Disney has developed a training program for all levels of employees that incorporates company goals and fosters company culture. Classes are held in the theme parks for state management certification, required by law. Trainees are not limited to management level, however. Yiannas said the class is open to any food handler interested in advancing knowledge of the topic, and food handlers are invited to participate in the program. Line workers take a basic food-safety class. And, because the company employs so many food-service workers, "Train-the-Trainer" classes are held to facilitate this labor-intensive process.
"We train select people to do this. They have a strong food-and-beverage background; they are required to become state-certified; and they're required to take some additional training courses, like effective presentation skills," he said. He added that the most recent addition to the curriculum targets food receivers.
After-training support is conducted via Disney's Intranet, on a site called "Foodtools," which is a library of information on everything taught in the food-safety classes.
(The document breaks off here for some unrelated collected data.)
Lemma omap_order (jobs : list Job) order :
  order ≡ₚ seq 0 (length jobs) -> omap (fun i => jobs !! i) order ≡ₚ jobs.
Proof.
  intros H. rewrite H. clear H order. induction jobs as [|j jobs IH] using rev_ind; [done|].
  rewrite length_app, Nat.add_comm. cbn [length]. rewrite Nat.add_comm, seq_app, omap_app. cbn.
  rewrite lookup_app_r, Nat.sub_diag by lia. cbn. f_equiv.
  assert (omap (fun i => (jobs ++ [j]) !! i) (seq 0 (length jobs)) = omap (fun i => jobs !! i) (seq 0 (length jobs))) as ->;
    [|exact IH].
  apply list_omap_ext, Forall_Forall2_diag, Forall_forall. intros i Hi%elem_of_seq. by rewrite lookup_app_l by lia.
Qed.

(** In some order of the jobs. *)
Lemma deleteJobs_spec jobs w :
  exists order, order ≡ₚ jobs /\
    deleteJobs jobs w = let '(errs, w') := delete_each order w in
                        (match errs with [] => Ret tt | _ => Err (Joined errs) end, w').
Proof.
  exists (omap (fun i => jobs !! i) (par_order (length jobs))). split.
  - apply omap_order, par_order_perm.
  - unfold deleteJobs. rewrite delete_pieces. cbn. destruct (delete_each _ w) as [errs w']. by destruct errs.
Qed.

(** ** Creating *)

Lemma constructJobName_inj js rj rj' i i' :
  Z.of_nat i <= max_int64 -> Z.of_nat i' <= max_int64 ->
  constructJobName js rj i = constructJobName js rj' i' -> rj_name rj = rj_name rj' /\ i = i'.
Proof.
  intros Hi Hi' H. unfold constructJobName in H.
  assert (forall n k, js_name js +:+ "-" +:+ n +:+ "-" +:+ itoa (Z.of_nat k)
                      = ((js_name js +:+ "-") +:+ n) +:+ String "-" (itoa (Z.of_nat k))) as E
    by (intros; by rewrite !str_app_assoc).
  rewrite !E in H. apply str_last_sep_inj in H as [H1 H2]; [|by apply itoa_nat_no_char..].
  split; [|by apply itoa_nat_inj]. by apply (inj (String.append (js_name js +:+ "-"))) in H1.
Qed.

Definition created (l : Lists) (js : JobSet_) : list Job :=
  concat (map (constructJobsFromReplicatedJob l js) (js_replicated js)).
Since each DIsney kitchen and food-service area has a computer, managers can download the data for employees any time, as needed, Yiannas said.
The Intranet also offers the "Electronic Food Safety Partner Report," a monthly publication carrying relevant news articles and updates about company policy as it relates to food and beverage operations. Another timely feature acts just like television's emergency broadcast system. Here, instant warnings are generated concerning any recalls affecting food products served at Disney facilities.
Printed literature is also available: a pamphlet full of basic information; HACCP cards, or "cheat sheets," which can be carried by food handlers and referred to at any time (such as in surprise spot quizzes administered by managers); and Disney's own HACCP manual, containing rules that are more stringent than any state requirements, he said.
Another teaching method currently under development acknowledges the international nature of Disney's business, as well as the universal need to promote food safety. This program uses symbols as they relate to proper hygiene, and food preparation and maintenance. This can be especially helpful in the case of foreign-speaking employees, Yiannas noted.
"We've done a real good job with this on the guest end," he said. "You go into our park, and you'll see all types of icons and symbols. So this is really an extension to try and take this into the back of the house."